» **Task inputs**:
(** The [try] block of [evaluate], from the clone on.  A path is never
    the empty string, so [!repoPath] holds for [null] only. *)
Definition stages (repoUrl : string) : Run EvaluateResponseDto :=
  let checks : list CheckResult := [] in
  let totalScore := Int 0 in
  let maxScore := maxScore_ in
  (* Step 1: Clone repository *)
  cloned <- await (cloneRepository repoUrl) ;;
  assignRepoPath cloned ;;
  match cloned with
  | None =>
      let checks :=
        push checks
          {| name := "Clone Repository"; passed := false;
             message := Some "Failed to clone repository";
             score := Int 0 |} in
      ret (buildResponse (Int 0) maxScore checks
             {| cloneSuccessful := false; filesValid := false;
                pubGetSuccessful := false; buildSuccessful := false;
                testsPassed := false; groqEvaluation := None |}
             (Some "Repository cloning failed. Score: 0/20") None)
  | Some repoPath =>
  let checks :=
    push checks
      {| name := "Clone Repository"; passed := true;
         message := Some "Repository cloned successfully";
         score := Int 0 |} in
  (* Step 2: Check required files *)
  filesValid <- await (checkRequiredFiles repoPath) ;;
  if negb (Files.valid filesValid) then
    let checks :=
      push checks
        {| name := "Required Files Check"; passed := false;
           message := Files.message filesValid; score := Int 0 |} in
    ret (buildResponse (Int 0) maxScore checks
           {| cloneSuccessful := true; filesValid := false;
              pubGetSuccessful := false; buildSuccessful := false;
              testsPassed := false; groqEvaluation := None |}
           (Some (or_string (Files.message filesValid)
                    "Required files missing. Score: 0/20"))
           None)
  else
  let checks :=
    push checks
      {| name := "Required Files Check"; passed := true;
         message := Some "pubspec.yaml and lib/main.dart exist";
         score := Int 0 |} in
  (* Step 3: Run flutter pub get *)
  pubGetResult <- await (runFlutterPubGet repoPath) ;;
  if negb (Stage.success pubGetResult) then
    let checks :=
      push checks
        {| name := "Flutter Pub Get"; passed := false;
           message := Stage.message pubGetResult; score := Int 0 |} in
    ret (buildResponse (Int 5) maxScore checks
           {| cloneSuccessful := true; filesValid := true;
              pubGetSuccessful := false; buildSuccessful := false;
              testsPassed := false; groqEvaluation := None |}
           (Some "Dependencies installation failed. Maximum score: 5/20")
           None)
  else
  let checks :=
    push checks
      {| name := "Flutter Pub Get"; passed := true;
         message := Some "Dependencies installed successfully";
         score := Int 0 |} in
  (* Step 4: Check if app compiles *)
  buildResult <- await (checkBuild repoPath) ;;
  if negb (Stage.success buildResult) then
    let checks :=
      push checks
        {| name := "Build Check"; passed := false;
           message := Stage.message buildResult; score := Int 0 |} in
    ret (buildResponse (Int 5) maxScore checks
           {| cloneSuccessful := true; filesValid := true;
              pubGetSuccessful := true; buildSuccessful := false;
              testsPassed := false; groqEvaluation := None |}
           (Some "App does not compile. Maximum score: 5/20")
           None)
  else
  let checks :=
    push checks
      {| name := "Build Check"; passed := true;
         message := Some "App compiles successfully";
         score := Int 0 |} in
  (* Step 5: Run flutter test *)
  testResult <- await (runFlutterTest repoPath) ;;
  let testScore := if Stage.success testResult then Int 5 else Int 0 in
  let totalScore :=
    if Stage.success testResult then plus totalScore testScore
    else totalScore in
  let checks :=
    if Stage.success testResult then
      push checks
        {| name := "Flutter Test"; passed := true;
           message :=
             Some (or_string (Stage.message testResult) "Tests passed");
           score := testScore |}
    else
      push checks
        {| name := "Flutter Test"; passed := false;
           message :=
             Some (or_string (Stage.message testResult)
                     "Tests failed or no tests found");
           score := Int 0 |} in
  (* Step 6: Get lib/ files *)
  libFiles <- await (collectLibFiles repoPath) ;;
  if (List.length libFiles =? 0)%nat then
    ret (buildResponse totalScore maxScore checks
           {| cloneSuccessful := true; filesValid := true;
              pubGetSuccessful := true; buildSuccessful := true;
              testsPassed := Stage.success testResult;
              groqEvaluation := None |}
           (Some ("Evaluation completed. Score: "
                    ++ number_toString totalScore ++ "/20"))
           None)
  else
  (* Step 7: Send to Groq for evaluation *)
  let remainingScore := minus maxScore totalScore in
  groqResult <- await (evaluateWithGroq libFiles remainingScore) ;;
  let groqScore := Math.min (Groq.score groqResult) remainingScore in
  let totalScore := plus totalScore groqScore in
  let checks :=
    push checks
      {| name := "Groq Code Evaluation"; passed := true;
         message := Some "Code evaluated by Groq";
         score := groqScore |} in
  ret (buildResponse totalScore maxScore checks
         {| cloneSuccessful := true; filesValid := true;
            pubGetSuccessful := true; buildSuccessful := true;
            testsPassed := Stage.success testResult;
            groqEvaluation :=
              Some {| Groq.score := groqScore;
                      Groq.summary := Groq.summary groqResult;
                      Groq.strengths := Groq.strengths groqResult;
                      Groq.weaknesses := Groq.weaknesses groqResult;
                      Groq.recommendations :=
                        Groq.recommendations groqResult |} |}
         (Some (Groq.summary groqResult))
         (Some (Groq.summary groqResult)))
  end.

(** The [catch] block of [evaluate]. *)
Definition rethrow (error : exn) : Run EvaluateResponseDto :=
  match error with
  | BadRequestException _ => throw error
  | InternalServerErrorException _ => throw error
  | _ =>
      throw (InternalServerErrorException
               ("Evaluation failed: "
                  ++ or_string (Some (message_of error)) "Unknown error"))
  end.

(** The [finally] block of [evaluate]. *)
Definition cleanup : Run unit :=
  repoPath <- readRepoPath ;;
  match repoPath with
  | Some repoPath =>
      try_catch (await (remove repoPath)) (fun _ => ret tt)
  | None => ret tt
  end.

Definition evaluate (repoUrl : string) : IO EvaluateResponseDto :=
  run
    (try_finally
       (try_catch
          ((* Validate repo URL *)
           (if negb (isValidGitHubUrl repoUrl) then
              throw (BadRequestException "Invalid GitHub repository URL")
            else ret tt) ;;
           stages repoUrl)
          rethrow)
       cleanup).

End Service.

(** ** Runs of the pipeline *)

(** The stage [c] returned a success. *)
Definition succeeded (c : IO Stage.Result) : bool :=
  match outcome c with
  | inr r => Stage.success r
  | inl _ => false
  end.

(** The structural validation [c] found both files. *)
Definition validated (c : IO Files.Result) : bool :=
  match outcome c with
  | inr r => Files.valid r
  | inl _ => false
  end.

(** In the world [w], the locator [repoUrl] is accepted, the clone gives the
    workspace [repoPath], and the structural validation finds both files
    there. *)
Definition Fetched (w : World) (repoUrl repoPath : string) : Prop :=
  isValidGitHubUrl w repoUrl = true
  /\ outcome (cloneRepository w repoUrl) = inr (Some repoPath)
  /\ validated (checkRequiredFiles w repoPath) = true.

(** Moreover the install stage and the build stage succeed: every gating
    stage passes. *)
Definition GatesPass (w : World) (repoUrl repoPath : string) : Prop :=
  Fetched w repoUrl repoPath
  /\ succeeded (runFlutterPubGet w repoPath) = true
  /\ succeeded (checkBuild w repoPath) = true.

» **Exercise details**:
All lines from the opening of the material through the line that contains "(* Step 1: Clone repository *)" are to be printed exactly, with no others.

» **Exercise result**:
(** The [try] block of [evaluate], from the clone on.  A path is never
    the empty string, so [!repoPath] holds for [null] only. *)
Definition stages (repoUrl : string) : Run EvaluateResponseDto :=
  let checks : list CheckResult := [] in
  let totalScore := Int 0 in
  let maxScore := maxScore_ in
  (* Step 1: Clone repository *)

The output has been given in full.